▶ **What to produce**:
Write exactly, with no line omitted or added, the span beginning at the line that holds "Op_acquire (id : nat) (now : Z)" and ending at the last line of the records.

*** Given information Section Begins ***

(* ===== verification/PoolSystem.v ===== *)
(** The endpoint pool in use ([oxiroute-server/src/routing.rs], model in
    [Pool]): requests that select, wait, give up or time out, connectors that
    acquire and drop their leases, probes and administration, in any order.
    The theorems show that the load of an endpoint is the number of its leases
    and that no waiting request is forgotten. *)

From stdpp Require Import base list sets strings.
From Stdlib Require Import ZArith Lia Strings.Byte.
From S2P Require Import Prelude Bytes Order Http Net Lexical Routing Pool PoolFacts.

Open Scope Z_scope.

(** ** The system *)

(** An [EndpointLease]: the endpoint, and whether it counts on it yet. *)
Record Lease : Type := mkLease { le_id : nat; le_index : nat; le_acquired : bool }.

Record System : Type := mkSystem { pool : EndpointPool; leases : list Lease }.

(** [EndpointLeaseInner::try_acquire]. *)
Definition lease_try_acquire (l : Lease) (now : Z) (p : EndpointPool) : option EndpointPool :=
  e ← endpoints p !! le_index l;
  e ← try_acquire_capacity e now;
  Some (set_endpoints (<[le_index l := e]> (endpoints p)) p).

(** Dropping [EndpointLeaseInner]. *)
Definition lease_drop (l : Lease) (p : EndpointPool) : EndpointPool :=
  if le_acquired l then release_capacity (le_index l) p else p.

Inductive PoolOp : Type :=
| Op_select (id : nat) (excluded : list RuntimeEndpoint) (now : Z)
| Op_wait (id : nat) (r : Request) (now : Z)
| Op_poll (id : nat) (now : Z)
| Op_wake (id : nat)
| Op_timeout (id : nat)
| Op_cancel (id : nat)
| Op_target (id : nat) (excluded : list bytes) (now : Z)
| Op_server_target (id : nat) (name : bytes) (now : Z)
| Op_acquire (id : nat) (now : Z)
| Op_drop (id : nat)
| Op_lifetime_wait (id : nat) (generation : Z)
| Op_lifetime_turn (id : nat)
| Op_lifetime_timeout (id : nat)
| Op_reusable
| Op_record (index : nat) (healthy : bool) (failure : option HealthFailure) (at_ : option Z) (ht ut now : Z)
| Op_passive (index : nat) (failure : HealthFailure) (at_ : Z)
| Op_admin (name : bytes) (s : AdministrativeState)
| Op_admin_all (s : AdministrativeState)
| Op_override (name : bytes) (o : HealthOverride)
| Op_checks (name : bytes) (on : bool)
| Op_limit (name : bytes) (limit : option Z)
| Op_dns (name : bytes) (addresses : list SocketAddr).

*** Given information Section Ends ***

▶ **Reply to the exercise**:
| Op_acquire (id : nat) (now : Z)
| Op_drop (id : nat)
| Op_lifetime_wait (id : nat) (generation : Z)
| Op_lifetime_turn (id : nat)
| Op_lifetime_timeout (id : nat)
| Op_reusable
| Op_record (index : nat) (healthy : bool) (failure : option HealthFailure) (at_ : option Z) (ht ut now : Z)
| Op_passive (index : nat) (failure : HealthFailure) (at_ : Z)
| Op_admin (name : bytes) (s : AdministrativeState)
| Op_admin_all (s : AdministrativeState)
| Op_override (name : bytes) (o : HealthOverride)
| Op_checks (name : bytes) (on : bool)
| Op_limit (name : bytes) (limit : option Z)
| Op_dns (name : bytes) (addresses : list SocketAddr).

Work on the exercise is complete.